Unnamed: 0,order_id,shop_id,user_id,order_amount,total_items,price_per_item
count,4937.0,4937.0,4937.0,4937.0,4937.0,4937.0
mean,2499.551347,49.846465,849.752279,302.580514,1.994734,151.788536
std,1444.069407,29.061131,86.840313,160.804912,0.982821,29.034215
min,1.0,1.0,700.0,90.0,1.0,90.0
25%,1248.0,24.0,775.0,163.0,1.0,132.0
50%,2497.0,50.0,850.0,284.0,2.0,153.0
75%,3751.0,74.0,925.0,387.0,3.0,166.0
max,5000.0,100.0,999.0,1760.0,8.0,352.0


*At first glance, the summary statistics table for the trimmed dataset seems to have much more reasonable values than the full dataset, particularly when looking at the min, max, and quartile values for order_amount, total_items, and price_per_item.*

In [11]:
# Calculating the new "trimmed" AOV with 63 outliers removed
print(f'Trimmed AOV: $', round(np.mean(data.order_amount), 2))

Trimmed AOV: $ 302.58


## Summarized Answer to Question 1

1. What is going wrong with the naive AOV calculation of \$3145.13? What could be a better way to evaluate this data?
   
   - *The naive AOV calculation was heavily biased upwards by the presence of 63 extremely large outlier observations.
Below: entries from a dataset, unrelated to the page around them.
Definition onmessage (event_data : payload) : Handler unit :=
  msg ← JSON_parse event_data;
  let msgType := header_msg_type msg in
  let parentMsgId := parent_msg_id msg in
  pending ← gets messageStatus;
  match parentMsgId with
  | None => mret tt
  | Some parentMsgId =>
      if negb (truthy parentMsgId) then mret tt else
      match pending !! parentMsgId with
      | None => mret tt
      | Some status =>
          '(status, newOutput) ← dispatch msgType (in_content msg) parentMsgId status;
          (if truthy newOutput && onOutput then
             block ← currentBlock;
             modify (call_onOutput (block_id block) newOutput)
           else mret tt);;
          modify (set_status parentMsgId status)
      end
  end.

Definition onerror : Handler unit :=
  reject "WebSocket error".

Definition onclose : Handler unit :=
  blocks ← gets codeBlocks;
  i ← gets currentBlockIndex;
  if bool_decide (i < length blocks) then
    reject "WebSocket closed before execution completed"
  else mret tt.

(** The state in which the promise executor leaves the closure: the socket
    has been constructed and the four handlers are installed. *)
Definition executeNotebookBlocks (blocks : list CodeBlock) : state :=
  {| codeBlocks := blocks; results := ∅; currentBlockIndex := 0;
     messageStatus := ∅; promise := Pending;
     ws := [WsNew (getWebSocketUrl serverConfig kernelId)];
     notified := []; issued := 0 |}.

(** The guarded call [if (newOutput && onOutput) onOutput(blockId, newOutput)]. *)
Definition notify (blockId newOutput : string) (s : state) : state :=
  if truthy newOutput && onOutput then call_onOutput blockId newOutput s else s.

(** ** The session *)

Definition handler_of (e : event) : Handler unit :=
  match e with
  | MessageEvent event_data => onmessage event_data
  | ErrorEvent => onerror
  | CloseEvent => onclose
  end.

(** One signal delivered to its handler. An exception that leaves the
    handler is reported by the host; the writes made before it stay. *)
Definition deliver (s : state) (e : event) : state := (handler_of e s).1.

Definition deliver_all (s : state) (es : list event) : state := foldl deliver s es.

(** The session: the socket opens, then the signals arrive in order. *)
Definition run (blocks : list CodeBlock) (es : list event) : state :=
  deliver_all (onopen (executeNotebookBlocks blocks)).1 es.

(** [executeCode] passes this one-cell batch and returns [results[0]]. *)
Definition executeCode_blocks (code : string) : list CodeBlock :=
  [{| block_id := "single"; block_notebookId := "temp";
      block_code := code; block_hasError := None |}].


(** ** A relational reading of the handlers

    One constructor for each path through a handler, with the state the
    path leaves behind and the way it completes. [handles_sound] below
    shows that the handlers take these paths and no other. *)

(** The id [createExecuteRequestMessage] generates on its [i]-th call. *)
Definition msgId (i : nat) : string := "msg-" +:+ stamp i.

(** The request for cell [i] of the batch, when it is the [i]-th built. *)
Definition request (blocks : list CodeBlock) (i : nat) : JupyterMessage :=
  execute_request (msgId i) (default "" (block_code <$> blocks !! i)).

(** The messages passed to [ws.send], oldest first. *)
Definition sent (calls : list ws_call) : list JupyterMessage :=
  omap (λ c, match c with WsSend m => Some m | _ => None end) calls.

(** The value the [switch] leaves in [newOutput]; [None] where the case
    throws before it has built the fragment. *)
Definition new_output (kind : msg_kind) (content : option InContent) : option string :=
  match kind with
  | KStream => c ← content; Some (if truthy_opt (text c) then interpolate (text c) else "")
  | KResult => c ← content; d ← data c; Some (data_fragment d)
  | KError => c ← content; tb ← traceback c; Some (error_fragment c tb)
  | KStatus => c ← content; Some ""
  | KOther => Some ""
  end.

(** The guard of [onmessage] lets [msg] through, with [status] the entry
    under its parent id. *)
Definition matched (s : state) (msg : InMessage) (parentMsgId : string)
    (status : MessageStatus) : Prop :=
  parent_msg_id msg = Some parentMsgId ∧ truthy parentMsgId = true ∧
  messageStatus s !! parentMsgId = Some status.

(** The [status] case takes its [if]. *)
Definition completes (msg : InMessage) (status : MessageStatus) : Prop :=
  kind_of (header_msg_type msg) = KStatus ∧
  (∃ c, in_content msg = Some c ∧ execution_state c = Some "idle") ∧
  done status = false.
These outlier observations come from two shops and fall into one of two categories.*
   
   - *If the outlier observation is from shop_id 42, then it is a result of bulk orders of 2000 items at once, causing the order_amount to be \$704,000.*
   
   - *If the outlier observation is from shop_id 78, then it is a result of extremely expensive sneakers. Each sneaker from this shop costs \$25,725, causing all the order_amount observations from this shop to be extremely large outlier observations.*
   
   - *The best method to evaluate this data is to trim the 63 outliers out of the dataset and then recalculate the AOV. I verified this method by comparing the summary statistics table before and after the outlier observations were trimmed to ensure that the distribution of observations appeared to be reasonable for order_amount, total_items, and price_per_item (a column derived from the other two columns).*


2. What metric would you report for this datset?

   - *I would report the trimmed AOV that results from trimming the 63 outliers out of our dataset.*
   
   
3. What is its value?

   - *The trimmed AOV value is* **\$302.58.**

# Question 2

1. How many orders were shipped by Speedy Express in total?

  - *Using the query below, I found that **54** orders were shipped by Speedy Express in total.*

SELECT Count() AS 'Number of Speedy Express Orders'

FROM Shippers, Orders

WHERE Shippers.ShipperName = 'Speedy Express' AND Shippers.ShipperID = Orders.ShipperID;

2. What is the last name of the employees with the most order?

  - *Using the query below, I found that **Peacock** is the last name of the employee with the most orders (40 orders in total).*

SELECT MAX(x.num) AS 'Number of Orders', x.LastName AS 'Last Name of Employee with the most orders'

FROM(Select Count() as num, Orders.EmployeeID, Employees.LastName

    FROM Orders
    
    LEFT JOIN Employees
    
	ON Orders.EmployeeID=Employees.EmployeeID
    
	GROUP BY Orders.EmployeeID) x

3. What product was ordered the most by customers in Germany?

  - *Using the query below, I found that **Boston Crab Meat** with ProductID **40** is the product ordered the most by customers in Germany.*

SELECT ProductName AS 'Name of Product that was most ordered by customers in Germany', ProductID AS 'ID of Product', MAX(x.num) AS 'Quantity of Product ordered by German customers'

FROM(SELECT Products.ProductID, Products.ProductName, SUM(Quantity) AS num

        FROM OrderDetails
        
        JOIN Orders
        
        ON OrderDetails.OrderID = Orders.OrderID
        
        JOIN Customers
        
        ON Orders.CustomerID = Customers.CustomerID
        
        JOIN Products
        
        ON OrderDetails.ProductID = Products.ProductID
        
        WHERE Customers.Country = 'Germany'
        
        Group By OrderDetails.ProductID) x